Ihr Film erzählt zwei Geschichten. Olga ist der Import, sie kommt aus der Ukraine nach Wien. Der Export heißt Paul, ist Wiener, arbeitslos, verschuldet. Er hofft, sich in der Ukraine eine neue Existenz aufbauen zu können.
Ulrich Seidl: Ich habe im 22. Wiener Gemeindebezirk das Porträt einer siebenköpfigen Arbeitslosenfamilie gemacht. Der 17-jährige Sohn ist mein Vorbild für Paul. Dann bin ich eine Zeitlang oft in den Osten gereist. Und wie es so ist: Man lässt sich aus vielen Ecken inspirieren und so wächst das Ganze.

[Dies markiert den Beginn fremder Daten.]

(** The launch loop, from any attempt on: processes alive at the end, and
    processes started. *)
Lemma launch_loop fuel :
  forall attempt delay lastErr,
    let r := retry.retryLoop config script fuel attempt delay lastErr in
    delve.alive (delve.launchEffects attempts r.1)
      = match r.2 with Some None => 1 | _ => 0 end /\
    (length (delve.started (delve.launchEffects attempts r.1))
     <= length (retry.invocations r.1))%nat /\
    (r.2 = Some None ->
     exists K conn,
       last (retry.invocations r.1) = Some K /\
       attempt <= K <= retry.MaxAttempts config /\
       (delve.launchDelveOnceExternal (attempts K)).2 = Ok conn /\
       forall j, attempt <= j < K ->
         exists err, (delve.launchDelveOnceExternal (attempts j)).2 = Err err).
Proof.
  induction fuel as [|fuel IH]; intros attempt delay lastErr.
  { cbn. split; [reflexivity |]. split; [lia | discriminate]. }
  cbv zeta.
  destruct (Z.leb_spec attempt (retry.MaxAttempts config)) as [Hle | Hgt].
  2:{ cbn [retry.retryLoop].
      destruct (Z.leb_spec attempt (retry.MaxAttempts config)); [lia |].
      cbn. split; [reflexivity |]. split; [lia | discriminate]. }
  rewrite retryLoop_attempt by done.
  change (retry.doneBeforeAttempt script attempt) with false.
  change (retry.doneDuringBackoff script attempt) with false.
  cbn iota.
  pose proof (launchOnce_facts (attempts attempt)) as (Hstart & _ & _).
  cbv zeta in Hstart.
  assert (Hop : retry.operation script attempt
                = match (delve.launchDelveOnceExternal (attempts attempt)).2 with
                  | Ok _ => None
                  | Err err => Some err
                  end) by reflexivity.
  rewrite Hop. clear Hop.
  destruct (delve.launchDelveOnceExternal (attempts attempt)).2
    as [conn | err] eqn:Hres.
  - cbn [fst snd]. rewrite launchEffects_invoke. cbn [delve.launchEffects flat_map].
    rewrite app_nil_r. rewrite (launchOnce_ok_alive _ _ Hres).
    split; [reflexivity |]. split; [cbn; lia |].
    intros _. exists attempt, conn.
    split; [reflexivity |]. split; [lia |]. split; [exact Hres |].
    intros j Hj. lia.
  - destruct (Z.eqb_spec attempt (retry.MaxAttempts config)) as [Heq | Hne].
    + cbn [fst snd]. rewrite launchEffects_invoke.
      cbn [delve.launchEffects flat_map]. rewrite app_nil_r.
      rewrite (launchOnce_failed_alive _ _ Hres).
      split; [reflexivity |]. split; [cbn; lia | discriminate].
    + cbn [fst snd]. rewrite launchEffects_invoke, launchEffects_sleep.
      rewrite alive_app, started_app, length_app.
      rewrite (launchOnce_failed_alive _ _ Hres).
      specialize (IH (attempt + 1) (retry.nextDelay config delay) (Some err)).
      cbv zeta in IH. destruct IH as (Halive & Hcount & Hlast).
      cbn [delve.alive delve.started omap list_omap].
      fold (delve.started (delve.launchEffects attempts
              (retry.retryLoop config script fuel (attempt + 1)
                 (retry.nextDelay config delay) (Some err)).1)).
      rewrite invocations_cons_invoke, invocations_cons_sleep.
      split; [lia |]. split; [cbn [length]; lia |].
      intros Hnil. destruct (Hlast Hnil) as (K & conn & HK & Hrange & Hok & Hfail).
      exists K, conn. split.
      * destruct (retry.invocations _) as [|k ks]; [discriminate HK | exact HK].
      * split; [lia |]. split; [exact Hok |].
        intros j Hj. destruct (Z.eq_dec j attempt) as [-> | Hjne];
          [by exists err | apply Hfail; lia].
Qed.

Sie führen uns zum Websex, ins Krankenhaus, in die Geriatrie, in einen österreichischen Haushalt. Nutzt der Seidl das alles aus, um uns erschreckende oder eindrucksvolle Bilder zu präsentieren?
Seidl: Das macht der Seidl nicht, sondern er versucht, die Menschen in ihrer Würde zu belassen. Dass die Geriatrie nun einmal so ausschaut wie sie ausschaut, ist kein Grund wegzuschauen. Nebenbei wird dort alles von einem hohen Anteil an Ausländern geschupft. Das Problem ist kein Pflegeproblem, sondern ein menschliches. Über 80 Prozent der Insassen bekommen keine Besuche.

Beeindruckend, wie sie Laien und Profis zu einem Team formen. Die Darstellerin der Olga, Ekateryna Rak...
Seidl: ...ist ausgebildete Krankenschwester, hat im Kindertheater in Nikolajew, in der Nähe von Odessa, Rollen wie Schneewittchen gespielt. Sie kam erst drei Wochen vor Drehbeginn nach Österreich und konnte kein Wort Deutsch. Sie hat es in kürzester Zeit fabelhaft gelernt. Danach ging sie wieder in die Ukraine zurück. Nicht für jeden aus dem Osten ist der Westen so erstrebenswert.

Sie zeigen nicht nur nackte Frauen, sondern auch sehr nackte Männer. Etwa Michael Thomas.
Seidl: Michael Thomas, Sohn des Kabarettisten Fred Weis und der Schauspielerin Tilla Hohenfels, spielt seit 17 Jahren bei diversen Karl-May-Festspielen den Old Shatterhand. Ich halte ihn für sehr begabt und finde es sonderbar, dass ihm trotz seines Talents bisher keine anderen Aufgaben angeboten werden.

"Hundstage" bekam 2001 in Venedig den Großen Preis der Jury, "Import Export" war in Cannes. Wirken sich Festivals wirklich aus?
Seidl: Es kann einem mit seiner Arbeit nichts Besseres passieren. "Import Export" wurde mittlerweile in über 20 Länder verkauft.

Welche Reaktion zu Import Export hat Sie beeindruckt?
Seidl: Die meines jungen Darstellers Paul Hofmann. Er hat gesagt: Du hast mir mit diesem Film meine Würde wiedergegeben. Mein Vater hatte sie mir genommen.

Schon ein Thema für einen neuen Film gefunden?
Seidl: Ja. Massentourismus. Und der ist so vielfältig, dass ich nicht weiß, ob ich mit einem einzigen Film auskomme.